I told reporters what I still believe today: government experience doesn’t necessarily count for much.

- Sarah Palin in Going Rogue

*~*~*

Alaska Governor Sarah Palin exploded onto the national political scene in August of 2008 when Senator John McCain selected her as his running mate on the Republican ticket.  She was pretty, folksy, and, importantly, a woman.   Yet she was also no stranger to controversy, as her pregnant teenage daughter and penchant for inventing words and speaking in nonsensical non-sentences kept the McCain campaign on the defensive.  Going Rogue is Palin’s attempt to set the record straight, to explain her career, the 2008 campaign, and her political vision for the future in her own words (or her ghost writer’s) rather than in soundbites edited to tarnish her image by what she deems the liberal mainstream media.

The writing is actually quite engaging.  A ghost writer’s more eloquent constructions dominate the text — “We must abandon the false dichotomy that says you can’t be pro-environment and pro-development” — but there are enough unmistakable Palinisms to evidence that this is her book — “we took our broke butts down to the Palmer Courthouse and lassoed a magistrate to pronounce us man and wife.”  And, yes, she even humors readers with a single use of “mavericky.” 

I found the earlier chapters — more biographical, less political — easier to stomach.  Born in Sandpoint, Idaho, Palin and her family relocated to Alaska when Palin was a child.  Once in the largest state in the union, in which travel by small plane is often more convenient than driving, in which hunting for survival remains an important part of life in remote villages, Palin excelled in high school basketball, found her faith, and met her husband, Todd.  After attending college in Hawaii and receiving a degree in journalism from the University of Idaho, Palin returned to Alaska to be a wife, mother, fisherman and part-time sports anchor.

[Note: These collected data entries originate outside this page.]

(** The loop of [eh_process_completions] drains the requests [C], ...,
    [H - 1] in this order. *)
Lemma process_completions_inv k n : forall fuel y C H W,
  ring_inv k y C H W ->
  comp_thread (dev y) <> THREAD_EXITED ->
  H - C = Z.of_nat n ->
  (n <= fuel)%nat ->
  exists ret s' ev,
    eh_process_completions_loop fuel (dev y)
      (C mod 2 ^ (k + 1)) (H mod 2 ^ (k + 1)) = Some (ret, s', ev) /\
    ring_inv k (mk_system s' (trace y ++ ev) (submitted y)) H H W /\
    (comp_thread s' = comp_thread (dev y) /\ suspended s' = suspended (dev y)) /\
    delivered ev = ring_tokens (dev y) C (H - C) /\
    length (callbacks ev) = n /\
    (ret <> 0 -> fifo_halted (regs s') = true).
Proof.
  induction n as [|n IH]; intros fuel y C H W Hinv Hth Hn Hfuel.
  - assert (H = C) as -> by lia.
    exists 0, (dev y), []. rewrite eh_process_completions_loop_done.
    split; [done|]. split.
    { apply (ring_inv_same_dev k y); simpl; rewrite ?app_nil_r; done. }
    rewrite ring_tokens_nil by lia. done.
  - destruct fuel as [|fuel]; [lia|].
    pose proof Hinv as []. size_facts k.
    rewrite eh_process_completions_loop_step by (apply mod_ne_close; lia).
    cbv zeta.
    destruct (eh_process_completed_descriptor (dev y) _ _) as [[ret s1] ev1] eqn:E.
    destruct (reap_slot_inv k y C H W ret s1 ev1 Hinv ltac:(lia) Hth E)
      as (Hinv2 & Hdel & Hlen & [Hth2 Hsu2] & Hmask & Htok & Hret).
    cbv zeta. simpl fst. simpl snd.
    set (s2 := set_complete_index _ _) in *.
    destruct (Z.eqb_spec ret 0) as [->|Hr]; simpl negb; cbv iota.
    + rewrite Hmask, inv_cmask0, land_u32_mask, Zplus_mod_idemp_l by lia.
      destruct (IH fuel (mk_system s2 (trace y ++ ev1) (submitted y)) (C + 1) H W)
        as (ret' & s' & ev' & Hloop & Hinv' & [Hth' Hsu'] & Hdel' & Hlen' & Hret');
        [done|simpl dev; by rewrite Hth2|lia|lia|].
      simpl in Hloop. rewrite Hloop.
      exists ret', s', (ev1 ++ ev'). split; [done|].
      simpl in Hinv'. rewrite <- app_assoc in Hinv'.
      split; [done|].
      split; [simpl dev in Hth', Hsu'; by rewrite Hth', Hth2, Hsu', Hsu2|].
      split; [|split; [|done]].
      * rewrite delivered_app, Hdel, Hdel'. simpl.
        rewrite (ring_tokens_cons (dev y) C) by lia. f_equal.
        replace (H - (C + 1)) with (H - C - 1) by lia. apply Htok. lia.
      * rewrite callbacks_app, length_app, Hlen, Hlen'. done.
    + destruct (Hret Hr) as [HH Hhalt]. subst H.
      exists ret, s2, ev1. split; [done|].
      split; [done|]. split; [done|].
      split; [|split; [|done]].
      * rewrite Hdel. rewrite (ring_tokens_cons (dev y) C) by lia.
        by rewrite ring_tokens_nil by lia.
      * rewrite Hlen. lia.
Qed.

Lemma ring_inv_set_comp_thread k s tr sub C H W t :
  ring_inv k (mk_system s tr sub) C H W ->
  (t <> THREAD_EXITED -> comp_thread s <> THREAD_EXITED) ->
  ring_inv k (mk_system (set_comp_thread t s) tr sub) C H W.
Proof.
  intros [] Hex. simpl in *.
  constructor; simpl; try done.
  intros Hne. auto.
Qed.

Palin’s political ambitions started small.  She was elected to the Wasilla city council and was later elected mayor.  During her tenure in Wasilla government, Palin consistently advocated limited government intervention in the lives of private citizens.  She supported sales taxes rather than property taxes, thus taxing consumption rather than ownership, advocated voluntary annexation of neighborhoods into the city, and kept the city’s budget in check.  After unsuccessfully running for lieutenant governor, she was appointed commissioner of the Alaska Oil and Gas Conservation Commission, at which point she witnessed the abuses — bribery, unresolved conflicts of interest between government officials and oil companies — occurring within her own party.  As numerous Alaska Republicans came under federal indictment, Palin was elected governor in 2006.  She vowed to hold her administration to ethical standards previous administrations had ignored, thus raising the ire of her own party and later earning her the title of maverick.

Although Palin’s account of her time in Alaska politics is one-sided, I believe she was good for her state.  Federal indictments prove that corruption within her predecessor’s administration and within the state legislature was rampant, and people she knew in those days who now speak out against her include incompetent staffers she fired and a sleazy ex-brother-in-law.  She clearly understands her state’s history, geography, culture, natural resource potential and independent spirit — which is exactly why she should stay there.

The nationalized Palin, the vice presidential candidate we encountered during the campaign, was inarticulate, inexperienced, and irritating.  The McCain campaign deliberately kept her away from the press in order to avoid her rambling pseudo-statements from becoming headline news and fodder for SNL’s Tina Fey, who at times simply repeated Palin’s statements verbatim before a laughing audience rather than writing parody.  Yet at no time does Going Rogue admit mistakes.  Indeed, Palin inscribes the few moments that verge on admission — Palin acknowledges she campaigned less than passionately for the lieutenant governor position and thinks she may have hidden her last pregnancy from her constituents for too long — within Providence, stating that whatever she has done, whatever her failures, they are simply part of God’s larger plan for her.  Her faith may be genuine, but it is also convenient, for in subscribing her inaction and poor choices to the divine, she simultaneously sidesteps personal responsibility.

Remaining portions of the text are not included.